Probably one of the main goals here with DevOps is trying to create a fast and stable workflow between the two groups because right now there’s a lot of silo between the two and the way things had been traditionally done, you know with waterfall methods of software development and old ways of doing things, that maybe kind of worked fine in the old monolithic coding days. But today with some of the burgeoning technologies such as cloud, how to get your applications up to the cloud quicker, with less bugs? How do you get a faster rate of actually going from the point of conceiving something, getting it out there and live, and then being able to rapidly iterate it and change it? The people who run operations and the people who run development are going to need to hold hands a lot tighter.

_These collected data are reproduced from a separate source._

(** ** The state of a bridge *)

Record pendingInvocationAcceptance := mkPending { pa_invocationID : string; pa_accepted : bool; pa_updates : bool }.
Record NATSBridge := mkBridge {
  br_pending : gmap string pendingInvocationAcceptance;
  br_routes : gset string;
  br_watches : gset nat;
  br_closed : bool
}.
Definition set_pending (m : gmap string pendingInvocationAcceptance) (b : NATSBridge) : NATSBridge := mkBridge m (br_routes b) (br_watches b) (br_closed b).
Definition signalled (p : pendingInvocationAcceptance) : pendingInvocationAcceptance := mkPending (pa_invocationID p) (pa_accepted p) true.
Definition handleAcceptance (message : option natsInvocationAcceptance) (b : NATSBridge) : NATSBridge :=
  match message with
  | None => b
  | Some a =>
      if bool_decide (na_RequestID a = "") then b else
      match br_pending b !! na_RequestID a with
      | Some p =>
          if bool_decide (pa_invocationID p = na_InvocationID a)
          then set_pending (<[na_RequestID a := mkPending (pa_invocationID p) (pa_accepted p || na_Accepted a) true]> (br_pending b)) b
          else b
      | None => b
      end
  end.
Definition EnsureFunctionRoute (subscribed flushed : bool) (appID : string) (b : NATSBridge) : res unit * NATSBridge :=
  match AppToken appID with
  | Err e => (Err e, b)
  | Ok _ =>
      if br_closed b then (Err ErrFunctionUnavailable, b) else
      if bool_decide (appID ∈ br_routes b) then (Ok tt, b) else
      if negb subscribed || negb flushed then (Err ErrFunctionUnavailable, b)
      else (Ok tt, mkBridge (br_pending b) ({[appID]} ∪ br_routes b) (br_watches b) (br_closed b))
  end.
Definition ReleaseFunctionRoute (appID : string) (b : NATSBridge) : NATSBridge := mkBridge (br_pending b) (br_routes b ∖ {[appID]}) (br_watches b) (br_closed b).
(** It runs once; afterwards each of [watches_to_close] is closed, with [Close] of the
    watch below, and the subscriptions end. *)
Definition Close (b : NATSBridge) : NATSBridge := if br_closed b then b else mkBridge (signalled <$> br_pending b) ∅ (br_watches b) true.
Definition watches_to_close (b : NATSBridge) : gset nat := if br_closed b then ∅ else br_watches b.
Definition PublishInvocationResult (published flushed : bool) (id : string) : res unit * option (string * unit) :=
  match invocationResultSubject id with
  | Ok subject => publish_flush ContextError published flushed subject tt
  | Err e => (Err e, None)
  end.

(** ** [PublishInvocation] *)

Inductive call_state :=
| Checking
| Published
| Waiting (until : Z)
| Woken
| BackingOff (until : Z)
| Returning (r : res unit)
| Returned (r : res unit).
Record publishing := mkPublishing { pb_invocation : string; pb_start : Z; pb_deadline : Z; pb_state : call_state }.
(** The deadline: until when the function may be claimed, or the context's if it is earlier. *)
Definition publish_deadline (claimBy : Z) (context : option Z) : Z :=
  match context with Some t => if t <? claimBy then t else claimBy | None => claimBy end.
Definition with_state (s : call_state) (p : publishing) : publishing := mkPublishing (pb_invocation p) (pb_start p) (pb_deadline p) s.

(** The first critical section; the subject was found before. *)
Definition begin_publish (req inv : string) (b : NATSBridge) : call_state * NATSBridge :=
  if br_closed b then (Returned (Err ErrFunctionUnavailable), b)
  else (Checking, set_pending (<[req := mkPending inv false false]> (br_pending b)) b).
Definition is_accepted (req : string) (b : NATSBridge) : bool :=
  match br_pending b !! req with Some p => pa_accepted p | None => false end.
(** The head of the loop; whether it publishes. *)
Definition check_publish (now deadline : Z) (cancelled sent_ok : bool) (req : string) (b : NATSBridge) : call_state * bool :=
  if is_accepted req b then (Returning (Ok tt), false) else
  if br_closed b || (deadline <=? now) then (Returning (Err ErrFunctionUnavailable), false) else
  if cancelled then (Returning (Err ContextError), false) else
  if sent_ok then (Published, true) else (Returning (Err ErrFunctionUnavailable), false).
Definition start_wait (now deadline : Z) : call_state := Waiting (now + Z.min (20 * Millisecond) (deadline - now)).
(** Receiving from [pending.updates]. *)
Definition take_update (req : string) (b : NATSBridge) : option NATSBridge :=
  match br_pending b !! req with
  | Some p => if pa_updates p then Some (set_pending (<[req := mkPending (pa_invocationID p) (pa_accepted p) false]> (br_pending b)) b) else None
  | None => None
  end.
Definition woken (now deadline : Z) (req : string) (b : NATSBridge) : call_state :=
  if is_accepted req b then Returning (Ok tt) else BackingOff (now + Z.min (5 * Millisecond) (deadline - now)).
Definition forget (req : string) (b : NATSBridge) : NATSBridge := set_pending (delete req (br_pending b)) b.

(** ** Watches of a result *)

(** [wt_updates] says whether the channel of one place holds a value; [wt_stop] whether
    the function that runs when the context ends is still installed. *)
Record natsInvocationWatch := mkWatch {
  wt_closed : bool;
  wt_stop : bool;
  wt_subscribed : bool;
  wt_registered : bool;
  wt_updates : bool;
  wt_updates_closed : bool;
  wt_done_closed : bool
}.
(** The watch as far as the flush: whether it is refused, and what it has registered;
    [n] is its address. *)
Definition WatchInvocation (cancelled subscribed : bool) (id : string) (n : nat) (b : NATSBridge) : res natsInvocationWatch * NATSBridge :=
  match invocationResultSubject id with
  | Err e => (Err e, b)
  | Ok _ =>
      if cancelled then (Err ContextError, b) else
      if br_closed b then (Err ErrFunctionUnavailable, b) else
      if negb subscribed then (Err DriverError, b)
      else (Ok (mkWatch false false true true false false false), mkBridge (br_pending b) (br_routes b) ({[n]} ∪ br_watches b) (br_closed b))
  end.
(** Its end, when the flush succeeded; otherwise the watch is closed. *)
Definition install_stop (w : natsInvocationWatch) : natsInvocationWatch :=
  mkWatch (wt_closed w) true (wt_subscribed w) (wt_registered w) (wt_updates w) (wt_updates_closed w) (wt_done_closed w).
(** A send on a closed channel and a second [close] panic: [None]. *)
Definition signal (w : natsInvocationWatch) : option natsInvocationWatch :=
  if wt_closed w then Some w else
  if wt_updates_closed w then None
  else Some (mkWatch (wt_closed w) (wt_stop w) (wt_subscribed w) (wt_registered w) true (wt_updates_closed w) (wt_done_closed w)).
(** [Close] of a watch, section after section. *)
Inductive closing := CloseWaits | CloseUnsubscribes | CloseUnregisters | CloseFinishes | CloseReturned.
Definition watch_close_begin (w : natsInvocationWatch) : closing * natsInvocationWatch :=
  if wt_closed w then (CloseWaits, w)
  else (CloseUnsubscribes, mkWatch true false (wt_subscribed w) (wt_registered w) (wt_updates w) (wt_updates_closed w) (wt_done_closed w)).
Definition watch_close_unsubscribe (w : natsInvocationWatch) : natsInvocationWatch :=
  mkWatch (wt_closed w) (wt_stop w) false (wt_registered w) (wt_updates w) (wt_updates_closed w) (wt_done_closed w).
Definition watch_close_unregister (w : natsInvocationWatch) : natsInvocationWatch :=
  mkWatch (wt_closed w) (wt_stop w) (wt_subscribed w) false (wt_updates w) (wt_updates_closed w) (wt_done_closed w).
Definition watch_close_finish (w : natsInvocationWatch) : option natsInvocationWatch :=
  if wt_updates_closed w || wt_done_closed w then None
  else Some (mkWatch (wt_closed w) (wt_stop w) (wt_subscribed w) (wt_registered w) (wt_updates w) true true).

End Bridge.
Import Bridge.

(** ** What is accepted was meant *)

Lemma publish_flush_sent {A} e ok fl subject (m : A) r s m' : publish_flush e ok fl subject m = (r, Some (s, m')) -> s = subject /\ m' = m.
Proof. unfold publish_flush. destruct (negb ok); [done|]. by intros [= _ <- <-]. Qed.
(** A frame that one gateway publishes for an application is delivered by every gateway
    to that application, and a message is delivered only to the application whose subject
    it came on. *)
Theorem bridge_delivers sent_ok flushed appID frame r subject o :
  PublishRealtimeV2 sent_ok flushed appID frame = (r, Some (subject, o)) -> handleRealtimeV2 subject (Some o) = Some (appID, frame).
Proof.
  unfold PublishRealtimeV2, handleRealtimeV2. destruct (realtimeV2Subject appID) as [sub|] eqn:Hs; [|done].
  destruct (validV2Delivery appID frame) eqn:Hv; [|done]. intros [-> ->]%publish_flush_sent. cbn [nv_AppID nv_Frame]. rewrite Hs.
  assert (sf_AppID frame = appID) as Ha.
  { unfold validV2Delivery in Hv. destruct (bool_decide (sf_AppID frame = appID)) eqn:E; [by apply bool_decide_eq_true in E|done]. }
  by rewrite !bool_decide_true.
Qed.
Theorem bridge_confined subject message appID frame :
  handleRealtimeV2 subject message = Some (appID, frame) -> realtimeV2Subject appID = Ok subject /\ sf_AppID frame = appID.
Proof.
  unfold handleRealtimeV2. destruct message as [o|]; [|done]. destruct (realtimeV2Subject (nv_AppID o)) as [e|] eqn:Hs; [|done].
  destruct (_ || _) eqn:E; [done|]. intros [= <- <-]. rewrite orb_false_iff, !negb_false_iff, !bool_decide_eq_true in E. destruct E as [-> ?]. done.
Qed.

There are maybe four principles to get through this idea. One of the main ones here, is this idea of everything as code. Probably one of the biggest problems with the amount of collaboration between developers and operations is just the sheer amount of manual work that had to happen.
In other words, ask yourself this simple question. If I gave you an operations person who is monitoring a cloud service that you just built, and a developer who is maybe building patches, what are the chances on any given Monday morning that those two people will have identically the same system if they both worked manually to build the Linux distribution and all the dependencies and all the things that make up a computing system to make it go?
The chances are pretty slim, right?
So there are lighter weight forms of that. We’ll get into that technology in a moment. That’s containerization, and we’re going to talk about the security of containerization a little bit later in the podcast. But let’s talk about this whole idea of DevOps again, and maybe four ideas behind this.
Everything as code: a really important concept within DevOps. Remember the scenario I gave you where you have two different people both trying to build their own infrastructure to be able to match each other. The chances that every single configuration within those things is going to be identical is pretty slim. Therefore, the entire infrastructure should be codified in some sort of declarative specification.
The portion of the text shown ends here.